The technology has multiple applications. For example, there’s authenticity. Is this a real Rolex? Use your cell phone to look for the invisible tag before you buy. Is this supply of pharmaceuticals from a certified manufacturer? Scan the product as it runs along a conveyor belt. Then, there is product integrity. Has this package been tampered with? Is this packaged food safe? Adding tags that react to oxygen or humidity by emitting a luminescent signal could be used to let your supplier or you know if your food or medicine has been dangerously exposed. And then, there are human diagnostics.

Sensing COVID-19
Like businesses everywhere, deep technology startups have struggled to maintain operations, communications, and partnerships since the world has been hamstrung by a global pandemic. But, as one of the world’s infectious disease heroes Louis Pasteur noted, chance favors the prepared. C2Sense had of course considered the potential for their Halo reader technology in human diagnostics, and CEO George Linscott quickly realized that the company had an obligation and an opportunity to raise the priority of that application.

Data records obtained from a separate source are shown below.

(** * Package mst: graph container, union-find, Kruskal, Prim, connectivity

    A shallow embedding of the Go package [mst] and the properties its
    specification states about it.

    Conventions of the embedding.
    - Go's [int] is a 64-bit two's complement integer: it is a [Z], and the
      arithmetic that can leave the range ([totalWeight += w], [rank++]) is
      written with [wrap_int].
    - A Go map read at a missing key yields the zero value of the element
      type; maps are stdpp [gmap]s read through [default].
    - [*Vertex] and [*Edge] are never written through after they are built
      (every update of a vertex goes through [g.Vertices[id] = v]), so a
      pointer is modelled by the value it points to.  A vertex held by an
      edge is therefore the snapshot taken when the edge was created, as in
      the source, where [GetVertex] returns the address of a copy.  Nil
      endpoints are outside the model of the graph; an [Edge] value handed
      to [NewEdge] or [AddEdge], whose endpoints may be nil, is an
      [EdgeValue].
    - Methods with a pointer receiver [g *Graph] are state passing
      computations in [M]; [panic] is the outcome [Panicked].
    - The iteration order of [for id := range g.Vertices] is chosen by the Go
      runtime: the functions that iterate take that order as an argument.
    - [sort.Slice] belongs to the Go standard library; it is an interface
      ([GoSort]) with the contract the library documents.  [container/heap]
      is embedded from the library's [up]/[down] loops, which call the
      [PriorityQueue] methods of this package.
    - [fmt.Sprintf] with the verb [%d] is the decimal notation of stdpp's
      [pretty]; the functions that write to the console ([Print],
      [PrintMST]) are not embedded. *)

From Stdlib Require Import ZArith Lia Sorted Permutation Ascii.
From stdpp Require Import gmap strings list fin_maps sorting pretty.

(** ** Machine integers *)

Definition wrap_int (z : Z) : Z := ((z + 2 ^ 63) mod 2 ^ 64 - 2 ^ 63)%Z.

(** ** Outcomes of a call *)

Inductive outcome (A : Type) : Type :=
| Returned (a : A)
| Panicked (msg : string)
| OutOfFuel.
Arguments Returned {A} a.
Arguments Panicked {A} msg.
Arguments OutOfFuel {A}.

Definition is_panic {A} (o : outcome A) : bool :=
  match o with Panicked _ => true | _ => false end.

Definition is_returned {A} (o : outcome A) : bool :=
  match o with Returned _ => true | _ => false end.

Definition obind {A B} (o : outcome A) (k : A -> outcome B) : outcome B :=
  match o with
  | Returned a => k a
  | Panicked msg => Panicked msg
  | OutOfFuel => OutOfFuel
  end.

Notation "x <~ c1 ;; c2" := (obind c1 (fun x => c2))
  (at level 100, c1 at next level, right associativity).

Definition index_out_of_range {A} : outcome A :=
  Panicked "runtime error: index out of range".

(** [s[i]] on a slice: a run-time panic when [i] is out of range. *)
Definition index {A} (s : list A) (i : nat) : outcome A :=
  match s !! i with
  | Some a => Returned a
  | None => index_out_of_range
  end.

(** ** The library sort

    [sort.Slice(x, less)] sorts [x] in place by [less]; the library promises
    a permutation that is ordered by [less] when [less] is a strict weak
    order, and states that the sort is not guaranteed to be stable. *)

Definition strict_weak {A} (less : A -> A -> bool) : Prop :=
  (forall a b, less a b = true -> less b a = false) /\
  (forall a b c, less a b = false -> less b c = false -> less a c = false).

Class GoSort : Type := {
  sort_Slice : forall {A : Type}, (A -> A -> bool) -> list A -> list A;
  sort_Slice_perm : forall (A : Type) (less : A -> A -> bool) (l : list A),
    sort_Slice less l ≡ₚ l;
  sort_Slice_sorted : forall (A : Type) (less : A -> A -> bool) (l : list A),
    strict_weak less ->
    StronglySorted (fun a b => less b a = false) (sort_Slice less l)
}.

Section Model.
Context {Any : Type}.

(** ** Vertex, Edge, Graph *)

Inductive Vertex : Type :=
  mkVertex { ID : Z; Name : string; VData : option Any; VEdges : list Edge }
with Edge : Type :=
  mkEdge { From : Vertex; To : Vertex; Weight : Z; EData : option Any }.

Record Graph : Type :=
  mkGraph { Vertices : gmap Z Vertex; Edges : list Edge; Directed : bool }.

(** The zero value of [Vertex], read from [g.Vertices] at a missing key. *)
Definition zero_Vertex : Vertex := mkVertex 0 "" None [].

Definition Reverse (e : Edge) : Edge :=
  mkEdge (To e) (From e) (Weight e) (EData e).

Definition Compare (e other : Edge) : Z :=
  if (Weight e <? Weight other)%Z then (-1)%Z
  else if (Weight e >? Weight other)%Z then 1%Z
  else 0%Z.

Definition NewGraph (directed : bool) : Graph := mkGraph ∅ [] directed.

(** ** The state monad of the graph methods *)

Definition M (A : Type) : Type := Graph -> outcome A * Graph.

Definition ret {A} (a : A) : M A := fun g => (Returned a, g).

Definition bind {A B} (c : M A) (k : A -> M B) : M B := fun g =>
  match c g with
  | (Returned a, g') => k a g'
  | (Panicked msg, g') => (Panicked msg, g')
  | (OutOfFuel, g') => (OutOfFuel, g')
  end.

Definition get : M Graph := fun g => (Returned g, g).
Definition put (g' : Graph) : M unit := fun _ => (Returned tt, g').
Definition panic {A} (msg : string) : M A := fun g => (Panicked msg, g).

Notation "x <- c1 ;; c2" := (bind c1 (fun x => c2))
  (at level 100, c1 at next level, right associativity).

(** [g.Vertices[id]]: the stored record, or the zero value. *)
Definition vertex_at (g : Graph) (id : Z) : Vertex :=
  default zero_Vertex (Vertices g !! id).

Definition has_vertex (g : Graph) (id : Z) : bool :=
  bool_decide (is_Some (Vertices g !! id)).

Definition set_vertex (id : Z) (v : Vertex) : M unit :=
  g <- get ;; put (mkGraph (<[id := v]> (Vertices g)) (Edges g) (Directed g)).

Definition GetVertex (id : Z) : M (Vertex * bool) :=
  g <- get ;; ret (vertex_at g id, has_vertex g id).

Definition AddVertex (vertex : Vertex) : M Vertex :=
  found <- GetVertex (ID vertex) ;;
  let '(v, exists_) := found in
  if exists_ then ret v
  else _ <- set_vertex (ID vertex) vertex ;; ret vertex.

Definition AddEdge (edge : Edge) : M Edge :=
  foundFrom <- GetVertex (ID (From edge)) ;;
  let '(from, fromExists) := foundFrom in
  foundTo <- GetVertex (ID (To edge)) ;;
  let '(to, toExists) := foundTo in
  from <- (if fromExists then ret from else AddVertex (From edge)) ;;
  to <- (if toExists then ret to else AddVertex (To edge)) ;;
  let newEdge := mkEdge from to (Weight edge) (EData edge) in
  g <- get ;;
  _ <- put (mkGraph (Vertices g) (Edges g ++ [newEdge]) (Directed g)) ;;
  g <- get ;;
  let fromVertex := vertex_at g (ID from) in
  let fromVertex :=
    mkVertex (ID fromVertex) (Name fromVertex) (VData fromVertex)
             (VEdges fromVertex ++ [newEdge]) in
  _ <- set_vertex (ID from) fromVertex ;;
  g <- get ;;
  _ <- (if Directed g then ret tt
        else
          let reverseEdge := Reverse newEdge in
          let toVertex := vertex_at g (ID to) in
          let toVertex :=
            mkVertex (ID toVertex) (Name toVertex) (VData toVertex)
                     (VEdges toVertex ++ [reverseEdge]) in
          set_vertex (ID to) toVertex) ;;
  ret newEdge.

“As COVID-19 swept across the world, and we saw in the news that the shortage of testing was worsened by a lack of equipment to read the tests, we knew we had to help.” said Linscott. “In under 4 months, using a phone as a reader, we were effectively and accurately reading COVID-19 antigen assays at concentrations that exceed the published performance of leading companies like BD and Quidel without the need to have lab equipment interpret the results. This demonstrates the power of the Halo platform.”

Currently, C2Sense is modifying one of the top-performing COVID-19 Antigen rapid tests in the entire world, made by a top diagnostics company, to work on the Halo Platform. They hope to have the test in the market by Q1 of 2021, but the technology could work with essentially any diagnostic test based on the tried-and-true fluorescence immunoassay (FIA), a workhorse of the diagnostic world. FIAs are currently processed and read in specialized, centralized laboratory testing facilities. The ability to move that into the home, schools, and places of work is an obvious game-changer.

The company has a road map to bring more tests to the market in 2021 (COVID-19 Antibody, Flu A/B …) and continue to enhance the performance of Halo using proprietary C2Sense reagents and materials. They are actively seeking commercial partners in technology, pharma, telemedicine and consumer direct testing.

“Halo will enable lab-quality diagnostics to be used at home,” said Linscott. “Covid-19 has shown us the dangers and inefficiencies of centralized point of care testing. Halo-enabled telemedicine will allow us to be diagnosed in the safety and comfort of our homes, reducing the chance of spreading infection and saving time, money and lives.”

Sensing the Future
In 2019, C2Sense closed a $14M series A financing led by Safar Partners. Leading up to the raise, the company recruited George Linscott (left) as the new CEO, who brings both a track record and a passion to take C2Sense to the next level as a commercial-scale company. C2Sense cofounder and MIT Professor Tim Swager has also stepped up his activities with the company, serving as a key strategic technology advisor and focusing on a next generation of nanosensors. The team has expanded and moved from their former home at The Engine in Cambridge, Massachusetts to a larger space of their own where they are scaling up manufacturing capabilities in readiness for commercial launches next year. 2021 will be a pivotal year for the company, which has plans to establish applications and sales centers on the West Coast, Asia and Europe.